Input records:
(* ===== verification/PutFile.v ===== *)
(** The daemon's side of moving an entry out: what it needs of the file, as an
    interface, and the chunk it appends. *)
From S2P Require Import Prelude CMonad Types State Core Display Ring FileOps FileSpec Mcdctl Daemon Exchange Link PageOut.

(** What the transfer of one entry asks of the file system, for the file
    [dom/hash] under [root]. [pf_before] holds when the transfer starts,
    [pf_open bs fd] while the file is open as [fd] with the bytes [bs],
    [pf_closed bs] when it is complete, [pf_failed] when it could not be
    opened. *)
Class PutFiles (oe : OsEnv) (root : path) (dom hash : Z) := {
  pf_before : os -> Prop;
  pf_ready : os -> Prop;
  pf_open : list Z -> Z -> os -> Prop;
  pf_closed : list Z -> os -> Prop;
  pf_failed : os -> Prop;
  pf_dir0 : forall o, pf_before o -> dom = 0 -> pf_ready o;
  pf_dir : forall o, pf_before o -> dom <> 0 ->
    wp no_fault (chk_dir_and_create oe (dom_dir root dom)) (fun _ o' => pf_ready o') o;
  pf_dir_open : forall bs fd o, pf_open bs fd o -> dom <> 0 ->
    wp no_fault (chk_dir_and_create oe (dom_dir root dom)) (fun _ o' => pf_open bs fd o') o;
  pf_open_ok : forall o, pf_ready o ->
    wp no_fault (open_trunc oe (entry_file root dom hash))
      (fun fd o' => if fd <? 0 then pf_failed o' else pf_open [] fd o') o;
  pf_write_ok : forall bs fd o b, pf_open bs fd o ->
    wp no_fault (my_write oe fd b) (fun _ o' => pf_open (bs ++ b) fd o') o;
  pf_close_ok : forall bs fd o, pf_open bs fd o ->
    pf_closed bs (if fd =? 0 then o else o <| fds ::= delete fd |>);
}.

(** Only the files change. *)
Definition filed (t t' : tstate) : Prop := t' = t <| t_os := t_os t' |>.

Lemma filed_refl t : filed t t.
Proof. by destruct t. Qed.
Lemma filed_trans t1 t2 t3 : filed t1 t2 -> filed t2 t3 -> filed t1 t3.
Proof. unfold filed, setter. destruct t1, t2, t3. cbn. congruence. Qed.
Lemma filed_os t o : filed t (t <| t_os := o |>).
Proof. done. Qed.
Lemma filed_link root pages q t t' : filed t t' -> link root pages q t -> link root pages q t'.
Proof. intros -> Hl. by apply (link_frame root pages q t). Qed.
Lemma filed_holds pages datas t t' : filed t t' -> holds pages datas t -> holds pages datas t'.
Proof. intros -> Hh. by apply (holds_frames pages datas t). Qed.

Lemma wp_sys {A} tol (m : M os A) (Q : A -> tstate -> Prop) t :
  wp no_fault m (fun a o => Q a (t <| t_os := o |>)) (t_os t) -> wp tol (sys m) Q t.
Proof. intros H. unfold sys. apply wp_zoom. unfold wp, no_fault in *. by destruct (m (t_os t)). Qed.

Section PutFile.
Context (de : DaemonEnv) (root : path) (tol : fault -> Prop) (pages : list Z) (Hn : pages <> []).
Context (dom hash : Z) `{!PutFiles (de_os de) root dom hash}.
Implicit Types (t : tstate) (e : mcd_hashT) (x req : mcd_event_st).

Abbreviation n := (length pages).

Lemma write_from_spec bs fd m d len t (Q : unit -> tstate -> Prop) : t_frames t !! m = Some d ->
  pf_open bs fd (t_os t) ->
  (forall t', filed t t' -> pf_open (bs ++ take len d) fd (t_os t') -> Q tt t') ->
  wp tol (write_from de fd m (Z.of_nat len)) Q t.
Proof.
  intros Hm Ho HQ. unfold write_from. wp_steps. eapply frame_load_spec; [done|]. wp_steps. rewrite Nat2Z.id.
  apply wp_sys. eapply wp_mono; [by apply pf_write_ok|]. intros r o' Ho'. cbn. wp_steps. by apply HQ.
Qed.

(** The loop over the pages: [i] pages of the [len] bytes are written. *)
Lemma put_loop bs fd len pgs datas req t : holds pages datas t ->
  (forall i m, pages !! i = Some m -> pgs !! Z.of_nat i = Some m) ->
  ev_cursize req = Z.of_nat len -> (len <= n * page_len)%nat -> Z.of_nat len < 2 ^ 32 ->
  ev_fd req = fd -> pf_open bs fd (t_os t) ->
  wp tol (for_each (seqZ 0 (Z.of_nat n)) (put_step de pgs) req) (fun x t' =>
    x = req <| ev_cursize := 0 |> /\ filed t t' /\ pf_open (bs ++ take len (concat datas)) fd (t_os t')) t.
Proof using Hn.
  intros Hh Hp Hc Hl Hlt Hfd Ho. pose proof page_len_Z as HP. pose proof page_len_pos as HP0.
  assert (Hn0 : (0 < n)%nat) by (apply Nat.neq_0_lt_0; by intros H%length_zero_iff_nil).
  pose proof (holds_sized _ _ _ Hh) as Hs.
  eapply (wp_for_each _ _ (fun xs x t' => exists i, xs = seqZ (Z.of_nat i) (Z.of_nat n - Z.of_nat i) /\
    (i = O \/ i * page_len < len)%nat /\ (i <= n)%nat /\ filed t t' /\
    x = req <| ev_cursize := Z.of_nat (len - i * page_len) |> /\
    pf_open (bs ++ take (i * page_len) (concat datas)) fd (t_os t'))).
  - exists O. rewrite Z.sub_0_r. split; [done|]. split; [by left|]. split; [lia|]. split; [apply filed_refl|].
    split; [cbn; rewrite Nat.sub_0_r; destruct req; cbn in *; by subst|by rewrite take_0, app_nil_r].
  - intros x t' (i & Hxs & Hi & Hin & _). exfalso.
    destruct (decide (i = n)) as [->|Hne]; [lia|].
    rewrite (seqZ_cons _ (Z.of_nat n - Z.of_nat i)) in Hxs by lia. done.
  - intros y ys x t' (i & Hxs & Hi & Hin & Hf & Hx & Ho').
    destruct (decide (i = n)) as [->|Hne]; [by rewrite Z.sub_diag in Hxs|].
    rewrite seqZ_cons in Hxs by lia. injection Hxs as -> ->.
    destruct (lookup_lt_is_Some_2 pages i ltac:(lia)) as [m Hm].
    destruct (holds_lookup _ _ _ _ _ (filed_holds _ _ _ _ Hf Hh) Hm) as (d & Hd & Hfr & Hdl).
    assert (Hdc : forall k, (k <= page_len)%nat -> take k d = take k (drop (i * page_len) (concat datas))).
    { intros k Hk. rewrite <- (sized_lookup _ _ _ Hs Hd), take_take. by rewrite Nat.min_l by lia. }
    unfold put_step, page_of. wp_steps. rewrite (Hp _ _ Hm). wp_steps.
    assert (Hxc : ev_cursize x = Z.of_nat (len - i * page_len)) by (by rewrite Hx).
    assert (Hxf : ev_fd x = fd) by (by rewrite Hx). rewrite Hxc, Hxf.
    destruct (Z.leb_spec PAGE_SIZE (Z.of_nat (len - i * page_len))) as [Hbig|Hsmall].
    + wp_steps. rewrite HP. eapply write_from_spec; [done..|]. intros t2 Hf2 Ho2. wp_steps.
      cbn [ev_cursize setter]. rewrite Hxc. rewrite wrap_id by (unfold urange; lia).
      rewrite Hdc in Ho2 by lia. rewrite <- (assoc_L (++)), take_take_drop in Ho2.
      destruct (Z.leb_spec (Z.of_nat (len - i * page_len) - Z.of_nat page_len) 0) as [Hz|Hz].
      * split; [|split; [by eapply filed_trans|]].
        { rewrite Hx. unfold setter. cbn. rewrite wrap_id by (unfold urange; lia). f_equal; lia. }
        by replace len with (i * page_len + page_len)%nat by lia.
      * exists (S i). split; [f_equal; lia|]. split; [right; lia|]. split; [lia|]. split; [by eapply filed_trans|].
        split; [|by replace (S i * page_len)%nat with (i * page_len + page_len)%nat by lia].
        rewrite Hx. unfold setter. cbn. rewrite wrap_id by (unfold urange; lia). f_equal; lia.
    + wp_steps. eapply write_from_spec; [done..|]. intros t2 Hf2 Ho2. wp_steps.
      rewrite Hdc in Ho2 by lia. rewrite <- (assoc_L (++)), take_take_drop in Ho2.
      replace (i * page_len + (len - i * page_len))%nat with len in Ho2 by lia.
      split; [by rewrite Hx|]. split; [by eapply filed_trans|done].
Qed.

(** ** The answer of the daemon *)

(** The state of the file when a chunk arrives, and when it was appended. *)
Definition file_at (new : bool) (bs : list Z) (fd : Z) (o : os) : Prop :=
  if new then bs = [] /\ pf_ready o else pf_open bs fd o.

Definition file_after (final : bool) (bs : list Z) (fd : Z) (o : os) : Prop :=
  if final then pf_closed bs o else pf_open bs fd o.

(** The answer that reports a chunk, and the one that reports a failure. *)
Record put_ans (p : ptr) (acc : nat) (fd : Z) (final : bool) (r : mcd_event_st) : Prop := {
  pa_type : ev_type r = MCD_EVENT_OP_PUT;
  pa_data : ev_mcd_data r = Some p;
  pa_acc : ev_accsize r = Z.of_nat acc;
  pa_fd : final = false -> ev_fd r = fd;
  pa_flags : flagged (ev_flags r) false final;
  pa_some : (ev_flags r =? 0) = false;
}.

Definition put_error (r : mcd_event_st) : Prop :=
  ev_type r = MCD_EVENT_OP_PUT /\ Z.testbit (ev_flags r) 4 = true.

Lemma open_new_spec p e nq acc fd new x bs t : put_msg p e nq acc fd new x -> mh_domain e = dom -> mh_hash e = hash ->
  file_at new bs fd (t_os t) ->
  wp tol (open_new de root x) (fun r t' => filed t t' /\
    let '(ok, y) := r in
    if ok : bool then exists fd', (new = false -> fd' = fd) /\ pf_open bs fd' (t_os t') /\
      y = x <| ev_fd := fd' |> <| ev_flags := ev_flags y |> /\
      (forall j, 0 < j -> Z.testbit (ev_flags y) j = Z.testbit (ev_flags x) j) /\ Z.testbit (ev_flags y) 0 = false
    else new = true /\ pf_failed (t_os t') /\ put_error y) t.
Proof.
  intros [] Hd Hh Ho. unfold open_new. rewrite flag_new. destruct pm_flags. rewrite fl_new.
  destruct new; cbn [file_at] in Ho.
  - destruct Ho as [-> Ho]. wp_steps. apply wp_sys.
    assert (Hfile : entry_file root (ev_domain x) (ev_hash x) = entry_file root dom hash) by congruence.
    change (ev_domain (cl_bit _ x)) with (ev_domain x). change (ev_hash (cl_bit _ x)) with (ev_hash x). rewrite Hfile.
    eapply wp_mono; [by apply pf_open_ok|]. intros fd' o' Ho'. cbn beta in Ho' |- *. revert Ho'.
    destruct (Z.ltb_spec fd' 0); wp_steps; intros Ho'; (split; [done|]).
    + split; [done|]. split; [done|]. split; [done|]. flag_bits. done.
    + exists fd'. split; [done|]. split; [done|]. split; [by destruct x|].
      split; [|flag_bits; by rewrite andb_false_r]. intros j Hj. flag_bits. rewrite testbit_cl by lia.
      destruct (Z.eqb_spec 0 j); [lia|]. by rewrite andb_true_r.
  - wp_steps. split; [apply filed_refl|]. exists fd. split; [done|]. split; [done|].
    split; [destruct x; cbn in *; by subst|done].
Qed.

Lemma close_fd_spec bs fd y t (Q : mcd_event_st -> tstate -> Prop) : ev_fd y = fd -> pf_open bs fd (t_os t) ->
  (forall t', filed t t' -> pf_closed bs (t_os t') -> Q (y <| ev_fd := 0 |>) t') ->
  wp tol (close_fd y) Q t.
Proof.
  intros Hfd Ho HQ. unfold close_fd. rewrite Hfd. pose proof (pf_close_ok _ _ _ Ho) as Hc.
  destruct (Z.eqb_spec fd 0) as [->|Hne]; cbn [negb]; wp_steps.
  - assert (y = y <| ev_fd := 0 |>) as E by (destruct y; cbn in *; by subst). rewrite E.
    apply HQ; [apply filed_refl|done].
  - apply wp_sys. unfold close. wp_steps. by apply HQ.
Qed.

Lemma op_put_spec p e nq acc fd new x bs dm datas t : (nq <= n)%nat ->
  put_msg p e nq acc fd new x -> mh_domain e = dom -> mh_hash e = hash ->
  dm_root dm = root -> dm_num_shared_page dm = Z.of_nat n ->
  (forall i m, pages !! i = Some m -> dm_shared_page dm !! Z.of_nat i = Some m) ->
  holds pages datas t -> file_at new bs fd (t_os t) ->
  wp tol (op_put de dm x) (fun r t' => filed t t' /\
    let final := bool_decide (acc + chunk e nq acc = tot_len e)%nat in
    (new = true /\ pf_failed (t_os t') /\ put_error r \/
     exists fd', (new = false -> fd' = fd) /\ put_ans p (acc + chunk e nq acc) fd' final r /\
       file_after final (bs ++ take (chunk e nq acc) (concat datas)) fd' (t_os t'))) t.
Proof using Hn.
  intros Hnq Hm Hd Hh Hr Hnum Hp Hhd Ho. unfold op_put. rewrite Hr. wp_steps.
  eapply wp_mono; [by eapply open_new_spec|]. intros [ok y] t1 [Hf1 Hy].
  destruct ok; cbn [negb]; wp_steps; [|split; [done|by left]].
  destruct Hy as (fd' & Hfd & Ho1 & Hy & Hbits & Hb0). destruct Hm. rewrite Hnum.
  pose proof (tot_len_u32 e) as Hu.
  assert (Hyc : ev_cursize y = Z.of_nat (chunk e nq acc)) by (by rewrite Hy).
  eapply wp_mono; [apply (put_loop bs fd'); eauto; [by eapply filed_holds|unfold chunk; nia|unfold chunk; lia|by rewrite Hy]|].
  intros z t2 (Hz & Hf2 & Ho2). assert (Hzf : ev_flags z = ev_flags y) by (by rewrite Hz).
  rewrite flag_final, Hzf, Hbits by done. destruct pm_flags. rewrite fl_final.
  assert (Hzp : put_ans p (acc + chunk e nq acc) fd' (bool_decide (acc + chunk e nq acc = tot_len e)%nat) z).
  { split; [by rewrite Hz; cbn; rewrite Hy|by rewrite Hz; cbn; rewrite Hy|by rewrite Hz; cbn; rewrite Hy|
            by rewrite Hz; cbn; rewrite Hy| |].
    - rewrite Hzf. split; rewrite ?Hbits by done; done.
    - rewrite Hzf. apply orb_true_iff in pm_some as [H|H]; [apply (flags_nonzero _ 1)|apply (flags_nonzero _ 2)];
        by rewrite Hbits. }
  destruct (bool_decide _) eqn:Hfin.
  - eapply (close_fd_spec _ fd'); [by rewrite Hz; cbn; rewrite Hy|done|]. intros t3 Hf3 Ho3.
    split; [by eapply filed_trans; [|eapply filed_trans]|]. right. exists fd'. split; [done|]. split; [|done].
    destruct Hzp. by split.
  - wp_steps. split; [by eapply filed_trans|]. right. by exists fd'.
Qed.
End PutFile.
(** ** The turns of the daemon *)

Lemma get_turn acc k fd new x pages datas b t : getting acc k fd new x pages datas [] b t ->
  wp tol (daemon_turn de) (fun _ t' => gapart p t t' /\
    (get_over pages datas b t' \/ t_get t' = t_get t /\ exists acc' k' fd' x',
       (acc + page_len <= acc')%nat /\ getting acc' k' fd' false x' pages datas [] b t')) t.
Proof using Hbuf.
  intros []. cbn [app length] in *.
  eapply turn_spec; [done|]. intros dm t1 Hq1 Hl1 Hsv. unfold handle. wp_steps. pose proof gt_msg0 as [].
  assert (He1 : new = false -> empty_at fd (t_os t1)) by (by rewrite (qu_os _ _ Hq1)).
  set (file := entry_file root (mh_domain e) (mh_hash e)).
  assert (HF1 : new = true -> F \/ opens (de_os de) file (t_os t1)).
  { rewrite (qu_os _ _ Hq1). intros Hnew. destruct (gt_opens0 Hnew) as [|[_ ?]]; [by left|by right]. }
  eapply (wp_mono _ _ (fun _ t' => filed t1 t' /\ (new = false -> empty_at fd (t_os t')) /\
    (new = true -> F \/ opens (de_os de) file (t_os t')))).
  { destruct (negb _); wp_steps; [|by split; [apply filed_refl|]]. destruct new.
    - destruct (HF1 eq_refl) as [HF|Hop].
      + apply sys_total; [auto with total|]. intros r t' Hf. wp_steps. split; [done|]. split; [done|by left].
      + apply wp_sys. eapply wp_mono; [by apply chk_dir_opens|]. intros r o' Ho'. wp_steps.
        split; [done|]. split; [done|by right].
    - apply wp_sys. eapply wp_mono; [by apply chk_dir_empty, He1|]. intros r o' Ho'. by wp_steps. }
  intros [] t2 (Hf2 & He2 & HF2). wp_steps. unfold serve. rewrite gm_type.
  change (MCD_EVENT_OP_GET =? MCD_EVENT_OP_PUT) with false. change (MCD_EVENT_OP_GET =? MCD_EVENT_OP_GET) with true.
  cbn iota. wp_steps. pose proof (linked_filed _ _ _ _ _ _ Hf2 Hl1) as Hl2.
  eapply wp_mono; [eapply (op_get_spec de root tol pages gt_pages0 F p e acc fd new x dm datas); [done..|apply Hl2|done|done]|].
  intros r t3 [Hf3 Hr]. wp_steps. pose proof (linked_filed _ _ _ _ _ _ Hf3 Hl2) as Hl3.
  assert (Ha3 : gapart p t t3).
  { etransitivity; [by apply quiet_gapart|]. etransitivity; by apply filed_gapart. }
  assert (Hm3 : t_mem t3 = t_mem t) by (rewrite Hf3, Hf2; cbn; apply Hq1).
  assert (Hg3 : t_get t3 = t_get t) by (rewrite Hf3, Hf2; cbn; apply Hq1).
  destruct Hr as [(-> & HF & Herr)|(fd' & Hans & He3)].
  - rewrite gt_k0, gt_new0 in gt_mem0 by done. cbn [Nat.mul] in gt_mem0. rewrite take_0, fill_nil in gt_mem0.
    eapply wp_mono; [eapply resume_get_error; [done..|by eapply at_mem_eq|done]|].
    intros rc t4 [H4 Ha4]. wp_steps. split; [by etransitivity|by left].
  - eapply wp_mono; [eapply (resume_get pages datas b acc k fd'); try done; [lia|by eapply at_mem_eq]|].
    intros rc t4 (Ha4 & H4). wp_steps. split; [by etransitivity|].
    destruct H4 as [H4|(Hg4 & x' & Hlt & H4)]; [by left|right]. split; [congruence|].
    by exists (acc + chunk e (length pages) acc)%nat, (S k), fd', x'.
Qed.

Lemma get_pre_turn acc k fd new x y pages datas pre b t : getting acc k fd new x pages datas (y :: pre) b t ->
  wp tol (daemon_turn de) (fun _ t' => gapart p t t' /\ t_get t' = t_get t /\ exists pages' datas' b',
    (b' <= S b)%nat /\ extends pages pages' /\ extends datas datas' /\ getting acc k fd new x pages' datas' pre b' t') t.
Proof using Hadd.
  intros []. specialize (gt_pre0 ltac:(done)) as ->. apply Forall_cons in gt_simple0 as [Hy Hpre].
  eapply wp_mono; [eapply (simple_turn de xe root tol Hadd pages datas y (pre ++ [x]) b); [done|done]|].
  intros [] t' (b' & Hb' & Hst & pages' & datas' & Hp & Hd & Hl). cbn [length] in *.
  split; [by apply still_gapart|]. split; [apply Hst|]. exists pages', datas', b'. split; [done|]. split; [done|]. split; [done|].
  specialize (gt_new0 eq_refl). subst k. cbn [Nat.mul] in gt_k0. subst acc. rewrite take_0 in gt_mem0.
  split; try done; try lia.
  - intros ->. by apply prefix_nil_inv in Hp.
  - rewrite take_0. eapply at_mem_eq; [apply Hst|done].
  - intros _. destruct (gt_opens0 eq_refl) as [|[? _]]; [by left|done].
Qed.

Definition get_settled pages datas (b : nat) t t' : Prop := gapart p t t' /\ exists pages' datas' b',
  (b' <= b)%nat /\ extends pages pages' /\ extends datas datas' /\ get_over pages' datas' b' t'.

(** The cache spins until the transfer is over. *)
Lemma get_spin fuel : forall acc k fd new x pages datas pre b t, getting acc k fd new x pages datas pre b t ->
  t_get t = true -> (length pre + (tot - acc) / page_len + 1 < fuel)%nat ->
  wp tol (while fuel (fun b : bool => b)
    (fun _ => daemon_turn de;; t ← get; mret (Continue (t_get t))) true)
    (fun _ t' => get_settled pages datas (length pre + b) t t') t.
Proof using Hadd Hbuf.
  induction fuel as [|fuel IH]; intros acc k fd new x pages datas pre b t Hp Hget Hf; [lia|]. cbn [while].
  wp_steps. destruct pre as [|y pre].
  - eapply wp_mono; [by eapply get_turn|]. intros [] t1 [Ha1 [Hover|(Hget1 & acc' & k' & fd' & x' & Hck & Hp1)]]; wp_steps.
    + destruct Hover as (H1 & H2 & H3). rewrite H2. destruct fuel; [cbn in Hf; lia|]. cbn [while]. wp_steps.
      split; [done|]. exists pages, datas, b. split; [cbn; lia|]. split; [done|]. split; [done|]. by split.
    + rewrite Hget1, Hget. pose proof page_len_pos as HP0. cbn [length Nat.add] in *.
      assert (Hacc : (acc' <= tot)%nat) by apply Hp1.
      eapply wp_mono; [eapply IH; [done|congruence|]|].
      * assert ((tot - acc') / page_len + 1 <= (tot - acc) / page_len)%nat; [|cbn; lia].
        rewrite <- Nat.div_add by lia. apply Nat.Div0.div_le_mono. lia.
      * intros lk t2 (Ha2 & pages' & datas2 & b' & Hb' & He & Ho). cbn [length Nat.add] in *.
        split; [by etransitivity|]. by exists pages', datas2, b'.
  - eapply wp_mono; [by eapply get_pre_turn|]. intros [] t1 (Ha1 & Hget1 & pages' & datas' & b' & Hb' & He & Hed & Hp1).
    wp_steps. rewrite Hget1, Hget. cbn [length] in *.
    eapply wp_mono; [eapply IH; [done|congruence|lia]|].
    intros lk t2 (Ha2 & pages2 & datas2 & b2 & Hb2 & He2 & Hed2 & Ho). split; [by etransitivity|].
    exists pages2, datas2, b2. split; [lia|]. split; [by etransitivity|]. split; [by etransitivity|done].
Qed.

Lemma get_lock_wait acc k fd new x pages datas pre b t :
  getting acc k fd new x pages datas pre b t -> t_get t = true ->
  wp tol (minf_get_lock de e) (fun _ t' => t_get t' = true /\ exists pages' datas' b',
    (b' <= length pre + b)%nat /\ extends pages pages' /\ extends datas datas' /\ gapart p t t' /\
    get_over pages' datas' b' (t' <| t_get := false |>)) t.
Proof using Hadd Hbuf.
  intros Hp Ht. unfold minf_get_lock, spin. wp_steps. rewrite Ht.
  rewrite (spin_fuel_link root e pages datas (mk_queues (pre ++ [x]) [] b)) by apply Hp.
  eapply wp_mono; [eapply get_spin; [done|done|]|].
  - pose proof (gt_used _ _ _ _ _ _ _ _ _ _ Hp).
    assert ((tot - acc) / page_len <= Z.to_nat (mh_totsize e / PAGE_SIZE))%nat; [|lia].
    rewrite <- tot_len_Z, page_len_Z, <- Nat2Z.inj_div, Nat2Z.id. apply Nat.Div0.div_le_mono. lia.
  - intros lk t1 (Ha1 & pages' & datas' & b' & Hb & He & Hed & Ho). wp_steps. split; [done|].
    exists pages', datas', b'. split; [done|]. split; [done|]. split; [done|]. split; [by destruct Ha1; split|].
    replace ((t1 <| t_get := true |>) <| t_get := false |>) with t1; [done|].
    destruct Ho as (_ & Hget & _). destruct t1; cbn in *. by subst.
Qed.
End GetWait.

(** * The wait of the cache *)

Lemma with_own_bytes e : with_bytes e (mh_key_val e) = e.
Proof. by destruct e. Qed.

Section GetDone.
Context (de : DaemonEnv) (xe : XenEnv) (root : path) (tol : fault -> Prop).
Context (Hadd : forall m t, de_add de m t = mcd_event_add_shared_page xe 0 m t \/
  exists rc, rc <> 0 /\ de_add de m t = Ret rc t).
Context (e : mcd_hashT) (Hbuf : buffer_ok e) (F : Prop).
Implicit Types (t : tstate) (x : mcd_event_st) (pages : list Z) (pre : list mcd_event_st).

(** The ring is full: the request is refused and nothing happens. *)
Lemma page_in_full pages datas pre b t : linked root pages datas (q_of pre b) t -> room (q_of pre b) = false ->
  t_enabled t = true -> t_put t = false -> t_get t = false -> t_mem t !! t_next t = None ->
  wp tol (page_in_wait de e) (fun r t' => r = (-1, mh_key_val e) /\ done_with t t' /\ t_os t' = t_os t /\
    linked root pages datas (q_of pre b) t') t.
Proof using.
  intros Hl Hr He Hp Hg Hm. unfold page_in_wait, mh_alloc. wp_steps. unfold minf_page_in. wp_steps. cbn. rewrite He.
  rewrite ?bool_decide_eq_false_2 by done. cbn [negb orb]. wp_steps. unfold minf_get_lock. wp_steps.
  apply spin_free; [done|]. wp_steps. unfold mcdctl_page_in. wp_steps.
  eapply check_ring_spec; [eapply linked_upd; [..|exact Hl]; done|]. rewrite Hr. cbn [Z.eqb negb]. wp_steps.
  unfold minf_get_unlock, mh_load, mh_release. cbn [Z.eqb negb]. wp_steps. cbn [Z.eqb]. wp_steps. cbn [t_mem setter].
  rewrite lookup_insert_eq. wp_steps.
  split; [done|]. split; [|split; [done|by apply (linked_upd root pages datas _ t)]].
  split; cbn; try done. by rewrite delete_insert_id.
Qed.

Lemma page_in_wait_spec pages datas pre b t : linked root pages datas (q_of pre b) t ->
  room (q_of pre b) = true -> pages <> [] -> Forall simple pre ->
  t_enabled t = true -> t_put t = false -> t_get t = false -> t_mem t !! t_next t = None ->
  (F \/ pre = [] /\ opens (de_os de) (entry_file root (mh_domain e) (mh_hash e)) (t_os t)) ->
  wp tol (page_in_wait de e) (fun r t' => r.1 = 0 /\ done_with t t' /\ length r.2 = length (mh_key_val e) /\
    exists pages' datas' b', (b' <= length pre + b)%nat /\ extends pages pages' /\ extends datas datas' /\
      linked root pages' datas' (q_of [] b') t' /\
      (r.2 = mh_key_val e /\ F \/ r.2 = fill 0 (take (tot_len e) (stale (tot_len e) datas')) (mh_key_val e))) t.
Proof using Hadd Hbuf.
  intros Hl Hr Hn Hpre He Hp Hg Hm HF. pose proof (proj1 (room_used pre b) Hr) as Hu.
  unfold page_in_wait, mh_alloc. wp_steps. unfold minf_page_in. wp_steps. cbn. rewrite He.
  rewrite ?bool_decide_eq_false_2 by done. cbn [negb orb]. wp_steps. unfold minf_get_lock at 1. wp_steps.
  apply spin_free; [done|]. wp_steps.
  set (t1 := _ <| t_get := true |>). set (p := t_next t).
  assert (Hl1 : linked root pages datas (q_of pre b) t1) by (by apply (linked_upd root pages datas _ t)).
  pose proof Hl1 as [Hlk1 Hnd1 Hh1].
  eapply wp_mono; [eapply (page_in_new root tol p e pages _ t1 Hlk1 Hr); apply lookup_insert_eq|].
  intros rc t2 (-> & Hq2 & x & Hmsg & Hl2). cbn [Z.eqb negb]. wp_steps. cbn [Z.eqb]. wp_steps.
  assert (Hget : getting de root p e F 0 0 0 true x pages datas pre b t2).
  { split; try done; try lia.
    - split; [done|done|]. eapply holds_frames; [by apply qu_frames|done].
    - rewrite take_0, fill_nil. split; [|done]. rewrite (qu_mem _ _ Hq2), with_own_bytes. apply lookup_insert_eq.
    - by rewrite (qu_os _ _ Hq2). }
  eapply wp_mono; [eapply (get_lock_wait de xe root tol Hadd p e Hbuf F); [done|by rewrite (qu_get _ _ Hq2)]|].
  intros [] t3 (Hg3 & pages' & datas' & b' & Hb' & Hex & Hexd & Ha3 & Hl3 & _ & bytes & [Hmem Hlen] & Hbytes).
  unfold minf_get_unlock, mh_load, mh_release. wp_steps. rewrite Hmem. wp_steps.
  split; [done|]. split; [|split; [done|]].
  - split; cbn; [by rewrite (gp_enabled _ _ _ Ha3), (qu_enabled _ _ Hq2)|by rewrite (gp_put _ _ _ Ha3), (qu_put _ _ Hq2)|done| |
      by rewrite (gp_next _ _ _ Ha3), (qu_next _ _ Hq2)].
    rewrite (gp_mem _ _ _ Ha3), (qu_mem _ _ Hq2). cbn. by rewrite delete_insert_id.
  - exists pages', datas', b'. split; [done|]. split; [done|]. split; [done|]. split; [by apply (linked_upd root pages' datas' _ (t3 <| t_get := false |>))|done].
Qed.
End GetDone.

What the task asks: Your answer should consist solely of the lines above from the line with "(get_over pages datas" to the line with "Hq1). intros Hnew.", both included, reproduced exactly.

Completed task:
    (get_over pages datas b t' \/ t_get t' = t_get t /\ exists acc' k' fd' x',
       (acc + page_len <= acc')%nat /\ getting acc' k' fd' false x' pages datas [] b t')) t.
Proof using Hbuf.
  intros []. cbn [app length] in *.
  eapply turn_spec; [done|]. intros dm t1 Hq1 Hl1 Hsv. unfold handle. wp_steps. pose proof gt_msg0 as [].
  assert (He1 : new = false -> empty_at fd (t_os t1)) by (by rewrite (qu_os _ _ Hq1)).
  set (file := entry_file root (mh_domain e) (mh_hash e)).
  assert (HF1 : new = true -> F \/ opens (de_os de) file (t_os t1)).
  { rewrite (qu_os _ _ Hq1). intros Hnew. destruct (gt_opens0 Hnew) as [|[_ ?]]; [by left|by right]. }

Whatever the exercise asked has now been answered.